Available data START

Definition decode : Config :=
  
    (MkConfig 
    (MkAppConfig (str "app.env") (str "app.port") (str "app.name")
       (str "app.cors_allowed_origins") (str "app.trusted_proxies") (int "app.bcrypt_cost")) 
    (MkDBConfig (str "db.driver") (str "db.host") (str "db.port")
       (str "db.name") (str "db.user") (str "db.password")
       (int "db.max_open_conns") (int "db.max_idle_conns") (str "db.conn_max_life")
       (boo "db.auto_migrate") (str "db.sslmode") (str "db.query_timeout")) 
    (MkRedisConfig (str "redis.url") (str "redis.password") (int "redis.db")
       (int "redis.pool_size") (int "redis.min_idle_conns") (str "redis.dial_timeout")
       (str "redis.read_timeout") (str "redis.write_timeout") (int "redis.max_retries"))
       
    (MkKafkaConfig (str "kafka.brokers") (str "kafka.group_id") (str "kafka.heartbeat_interval")
       (str "kafka.session_timeout") (str "kafka.rebalance_timeout")) 
    (MkRabbitMQConfig (str "rabbitmq.dsn") (str "rabbitmq.exchange")) 
    (MkLogConfig (str "log.level") (boo "log.to_file") (str "log.file_path")
       (str "log.dir") (str "log.rotation") (int "log.max_age_days")
       (int "log.body_max_bytes") (boo "log.http_bodies"))
       
    (MkServiceURLs (str "services.user_url") (str "services.order_url")) 
    (MkJWTConfig (str "jwt.secret") (str "jwt.issuer") (str "jwt.audience")
       (str "jwt.expiry") (str "jwt.refresh_expiry")) 
    (MkObservabilityConfig (str "observability.provider") (boo "observability.tracing_enabled") (str "observability.otlp_endpoint"))
       
    (MkHealthConfig (str "health.probe_timeout")) 
    (MkRateLimitConfig (str "rate_limit.backend") (int "rate_limit.max") (str "rate_limit.window")
       (str "rate_limit.prefix")) 
    (MkNotificationConfig 
    (MkSMTPConfig (str "notification.smtp.host") (int "notification.smtp.port") (str "notification.smtp.username")
       (str "notification.smtp.password") (str "notification.smtp.from") (str "notification.smtp.timeout")) 
    (MkFirebaseConfig (str "notification.firebase.credentials_json")))).
End Unmarshal.
Lemma ranges_v6 ip :
  is_v6 ip ->
  existsb (fun r => net_Contains r ip) privateRanges = true <->
  ip = v6 [] 1 \/ 252 <= byte ip 0 < 254 \/ (byte ip 0 = 254 /\ 128 <= byte ip 1 < 192).
Proof.
  intros (Hl & H4 & Hb).
  assert (Hr : privateRanges = [
    MkIPNet [127; 0; 0; 0] [255; 0; 0; 0]; MkIPNet [10; 0; 0; 0] [255; 0; 0; 0];
    MkIPNet [172; 16; 0; 0] [255; 240; 0; 0]; MkIPNet [192; 168; 0; 0] [255; 255; 0; 0];
    MkIPNet [169; 254; 0; 0] [255; 255; 0; 0]; MkIPNet [100; 64; 0; 0] [255; 192; 0; 0];
    MkIPNet (v6 [] 1) (repeat 255 16); MkIPNet (v6 [252] 0) (254 :: repeat 0 15);
    MkIPNet (v6 [254; 128] 0) (255 :: 192 :: repeat 0 14)]) by (vm_compute; reflexivity).
  rewrite Hr. unfold net_Contains. cbn [existsb net_ip net_mask List.length]. rewrite H4, Hl.
  cbn [Nat.eqb negb orb].
  assert (Hid : Mask (v6 [] 1) (repeat 255 16) = v6 [] 1) by (vm_compute; reflexivity).
  rewrite Hid, (Mask_255 ip 16) by done.
  destruct ip as [| b0 [| b1 rest]]; [done | done |]. inversion_clear Hb as [| ? ? Hb0 Hb'].
  inversion_clear Hb' as [| ? ? Hb1 Hrest]. simpl in Hl. injection Hl as Hl.
  change (byte (b0 :: b1 :: rest) 0) with b0. change (byte (b0 :: b1 :: rest) 1) with b1.
  assert (E7 : Mask (b0 :: b1 :: rest) (254 :: repeat 0 15) = Z.land b0 254 :: repeat 0 15).
  { change (Z.land b0 254 :: Mask (b1 :: rest) (repeat 0 15) = Z.land b0 254 :: repeat 0 15).
    rewrite Mask_0; [done |]. simpl. by rewrite Hl. }
  assert (E10 : Mask (b0 :: b1 :: rest) (255 :: 192 :: repeat 0 14) = b0 :: Z.land b1 192 :: repeat 0 14).
  { change (Z.land b0 255 :: Z.land b1 192 :: Mask rest (repeat 0 14)
            = b0 :: Z.land b1 192 :: repeat 0 14).
    by rewrite land_255, Mask_0 by done. }
  rewrite E7, E10.
  assert (N7 : Mask (v6 [252] 0) (254 :: repeat 0 15) = 252 :: repeat 0 15) by (vm_compute; reflexivity).
  assert (N10 : Mask (v6 [254; 128] 0) (255 :: 192 :: repeat 0 14) = 254 :: 128 :: repeat 0 14)
    by (vm_compute; reflexivity).
  rewrite N7, N10. change (List.length (v6 [] 1)) with 16%nat.
  change (List.length (v6 [252] 0)) with 16%nat. change (List.length (v6 [254; 128] 0)) with 16%nat.
  cbn [negb]. rewrite !orb_true_iff, !bool_decide_eq_true.
  assert (I7 : 252 :: repeat 0 15 = Z.land b0 254 :: repeat 0 15 <-> 252 <= b0 < 254).
  { rewrite <- Z.leb_le, <- Z.ltb_lt, <- andb_true_iff, <- land_254, Z.eqb_eq by done.
    split; [by intros [= <-] | by intros ->]. }
  assert (I10 : 254 :: 128 :: repeat 0 14 = b0 :: Z.land b1 192 :: repeat 0 14
                <-> b0 = 254 /\ 128 <= b1 < 192).
  { rewrite <- (Z.leb_le 128), <- (Z.ltb_lt b1), <- andb_true_iff, <- land_192_128, Z.eqb_eq by done.
    split; [by intros [= <- <-] | by intros [-> ->]]. }
  rewrite I7, I10. intuition congruence.
Qed.
(** ** The world of an add-on: its calls, newest first, a state and the journal of the
    request with its files. *)

Record World (E S : Type) : Type := MkWorld { hist : list E; state : S; files : option Journal * Files }.
Arguments MkWorld {E S}.
Arguments hist {E S}.
Arguments state {E S}.
Arguments files {E S}.

Section Calls.
Context {E S : Type}.

Definition ask {X} (answer : list E -> X) (event : X -> E) : prog (World E S) X :=
  act (fun w => let x := answer (hist w) in (x, MkWorld (event x :: hist w) (state w) (files w))).
Definition did (e : E) : prog (World E S) unit := ask (fun _ => tt) (fun _ => e).
Definition set_state (s : S) : prog (World E S) unit := act (fun w => (tt, MkWorld (hist w) s (files w))).
Definition journal_add (tp : ThirdParty) : prog (World E S) unit :=
  act (fun w => (tt, MkWorld (hist w) (state w) (AddThirdParty tp (files w)))).

Lemma run_ask {X} (answer : list E -> X) (event : X -> E) (w : World E S) :
  run (ask answer event) w =
  (answer (hist w), MkWorld (event (answer (hist w)) :: hist w) (state w) (files w)).
Proof. reflexivity. Qed.
Lemma run_did e (w : World E S) : run (did e) w = (tt, MkWorld (e :: hist w) (state w) (files w)).
Proof. reflexivity. Qed.
End Calls.

Definition no_error (err : option error) : string := match err with Some e => error_text e | None => ""%string end.

Module Email.

Record Message : Type := MkMessage {
  To : list string; CC : list string; Subject : string; Body : string; IsHTML : bool
}.
Record Config : Type := MkConfig {
  Host : string; Port : Z; Username : string; Password : string; From : string; Timeout : Z
}.

Definition NewSMTPMailer (cfg : Config) : Config :=
  if Timeout cfg =? 0
  then MkConfig (Host cfg) (Port cfg) (Username cfg) (Password cfg) (From cfg) (10 * Second) else cfg.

Available data END

- **Assignment**: The entries above are to be transcribed in full and without error.

- **Reply**:
Definition decode : Config :=
  
    (MkConfig 
    (MkAppConfig (str "app.env") (str "app.port") (str "app.name")
       (str "app.cors_allowed_origins") (str "app.trusted_proxies") (int "app.bcrypt_cost")) 
    (MkDBConfig (str "db.driver") (str "db.host") (str "db.port")
       (str "db.name") (str "db.user") (str "db.password")
       (int "db.max_open_conns") (int "db.max_idle_conns") (str "db.conn_max_life")
       (boo "db.auto_migrate") (str "db.sslmode") (str "db.query_timeout")) 
    (MkRedisConfig (str "redis.url") (str "redis.password") (int "redis.db")
       (int "redis.pool_size") (int "redis.min_idle_conns") (str "redis.dial_timeout")
       (str "redis.read_timeout") (str "redis.write_timeout") (int "redis.max_retries"))
       
    (MkKafkaConfig (str "kafka.brokers") (str "kafka.group_id") (str "kafka.heartbeat_interval")
       (str "kafka.session_timeout") (str "kafka.rebalance_timeout")) 
    (MkRabbitMQConfig (str "rabbitmq.dsn") (str "rabbitmq.exchange")) 
    (MkLogConfig (str "log.level") (boo "log.to_file") (str "log.file_path")
       (str "log.dir") (str "log.rotation") (int "log.max_age_days")
       (int "log.body_max_bytes") (boo "log.http_bodies"))
       
    (MkServiceURLs (str "services.user_url") (str "services.order_url")) 
    (MkJWTConfig (str "jwt.secret") (str "jwt.issuer") (str "jwt.audience")
       (str "jwt.expiry") (str "jwt.refresh_expiry")) 
    (MkObservabilityConfig (str "observability.provider") (boo "observability.tracing_enabled") (str "observability.otlp_endpoint"))
       
    (MkHealthConfig (str "health.probe_timeout")) 
    (MkRateLimitConfig (str "rate_limit.backend") (int "rate_limit.max") (str "rate_limit.window")
       (str "rate_limit.prefix")) 
    (MkNotificationConfig 
    (MkSMTPConfig (str "notification.smtp.host") (int "notification.smtp.port") (str "notification.smtp.username")
       (str "notification.smtp.password") (str "notification.smtp.from") (str "notification.smtp.timeout")) 
    (MkFirebaseConfig (str "notification.firebase.credentials_json")))).
End Unmarshal.
Lemma ranges_v6 ip :
  is_v6 ip ->
  existsb (fun r => net_Contains r ip) privateRanges = true <->
  ip = v6 [] 1 \/ 252 <= byte ip 0 < 254 \/ (byte ip 0 = 254 /\ 128 <= byte ip 1 < 192).
Proof.
  intros (Hl & H4 & Hb).
  assert (Hr : privateRanges = [
    MkIPNet [127; 0; 0; 0] [255; 0; 0; 0]; MkIPNet [10; 0; 0; 0] [255; 0; 0; 0];
    MkIPNet [172; 16; 0; 0] [255; 240; 0; 0]; MkIPNet [192; 168; 0; 0] [255; 255; 0; 0];
    MkIPNet [169; 254; 0; 0] [255; 255; 0; 0]; MkIPNet [100; 64; 0; 0] [255; 192; 0; 0];
    MkIPNet (v6 [] 1) (repeat 255 16); MkIPNet (v6 [252] 0) (254 :: repeat 0 15);
    MkIPNet (v6 [254; 128] 0) (255 :: 192 :: repeat 0 14)]) by (vm_compute; reflexivity).
  rewrite Hr. unfold net_Contains. cbn [existsb net_ip net_mask List.length]. rewrite H4, Hl.
  cbn [Nat.eqb negb orb].
  assert (Hid : Mask (v6 [] 1) (repeat 255 16) = v6 [] 1) by (vm_compute; reflexivity).
  rewrite Hid, (Mask_255 ip 16) by done.
  destruct ip as [| b0 [| b1 rest]]; [done | done |]. inversion_clear Hb as [| ? ? Hb0 Hb'].
  inversion_clear Hb' as [| ? ? Hb1 Hrest]. simpl in Hl. injection Hl as Hl.
  change (byte (b0 :: b1 :: rest) 0) with b0. change (byte (b0 :: b1 :: rest) 1) with b1.
  assert (E7 : Mask (b0 :: b1 :: rest) (254 :: repeat 0 15) = Z.land b0 254 :: repeat 0 15).
  { change (Z.land b0 254 :: Mask (b1 :: rest) (repeat 0 15) = Z.land b0 254 :: repeat 0 15).
    rewrite Mask_0; [done |]. simpl. by rewrite Hl. }
  assert (E10 : Mask (b0 :: b1 :: rest) (255 :: 192 :: repeat 0 14) = b0 :: Z.land b1 192 :: repeat 0 14).
  { change (Z.land b0 255 :: Z.land b1 192 :: Mask rest (repeat 0 14)
            = b0 :: Z.land b1 192 :: repeat 0 14).
    by rewrite land_255, Mask_0 by done. }
  rewrite E7, E10.
  assert (N7 : Mask (v6 [252] 0) (254 :: repeat 0 15) = 252 :: repeat 0 15) by (vm_compute; reflexivity).
  assert (N10 : Mask (v6 [254; 128] 0) (255 :: 192 :: repeat 0 14) = 254 :: 128 :: repeat 0 14)
    by (vm_compute; reflexivity).
  rewrite N7, N10. change (List.length (v6 [] 1)) with 16%nat.
  change (List.length (v6 [252] 0)) with 16%nat. change (List.length (v6 [254; 128] 0)) with 16%nat.
  cbn [negb]. rewrite !orb_true_iff, !bool_decide_eq_true.
  assert (I7 : 252 :: repeat 0 15 = Z.land b0 254 :: repeat 0 15 <-> 252 <= b0 < 254).
  { rewrite <- Z.leb_le, <- Z.ltb_lt, <- andb_true_iff, <- land_254, Z.eqb_eq by done.
    split; [by intros [= <-] | by intros ->]. }
  assert (I10 : 254 :: 128 :: repeat 0 14 = b0 :: Z.land b1 192 :: repeat 0 14
                <-> b0 = 254 /\ 128 <= b1 < 192).
  { rewrite <- (Z.leb_le 128), <- (Z.ltb_lt b1), <- andb_true_iff, <- land_192_128, Z.eqb_eq by done.
    split; [by intros [= <- <-] | by intros [-> ->]]. }
  rewrite I7, I10. intuition congruence.
Qed.
(** ** The world of an add-on: its calls, newest first, a state and the journal of the
    request with its files. *)

Record World (E S : Type) : Type := MkWorld { hist : list E; state : S; files : option Journal * Files }.
Arguments MkWorld {E S}.
Arguments hist {E S}.
Arguments state {E S}.
Arguments files {E S}.

Section Calls.
Context {E S : Type}.

Definition ask {X} (answer : list E -> X) (event : X -> E) : prog (World E S) X :=
  act (fun w => let x := answer (hist w) in (x, MkWorld (event x :: hist w) (state w) (files w))).
Definition did (e : E) : prog (World E S) unit := ask (fun _ => tt) (fun _ => e).
Definition set_state (s : S) : prog (World E S) unit := act (fun w => (tt, MkWorld (hist w) s (files w))).
Definition journal_add (tp : ThirdParty) : prog (World E S) unit :=
  act (fun w => (tt, MkWorld (hist w) (state w) (AddThirdParty tp (files w)))).

Lemma run_ask {X} (answer : list E -> X) (event : X -> E) (w : World E S) :
  run (ask answer event) w =
  (answer (hist w), MkWorld (event (answer (hist w)) :: hist w) (state w) (files w)).
Proof. reflexivity. Qed.
Lemma run_did e (w : World E S) : run (did e) w = (tt, MkWorld (e :: hist w) (state w) (files w)).
Proof. reflexivity. Qed.
End Calls.

Definition no_error (err : option error) : string := match err with Some e => error_text e | None => ""%string end.

Module Email.

Record Message : Type := MkMessage {
  To : list string; CC : list string; Subject : string; Body : string; IsHTML : bool
}.
Record Config : Type := MkConfig {
  Host : string; Port : Z; Username : string; Password : string; From : string; Timeout : Z
}.

Definition NewSMTPMailer (cfg : Config) : Config :=
  if Timeout cfg =? 0
  then MkConfig (Host cfg) (Port cfg) (Username cfg) (Password cfg) (From cfg) (10 * Second) else cfg.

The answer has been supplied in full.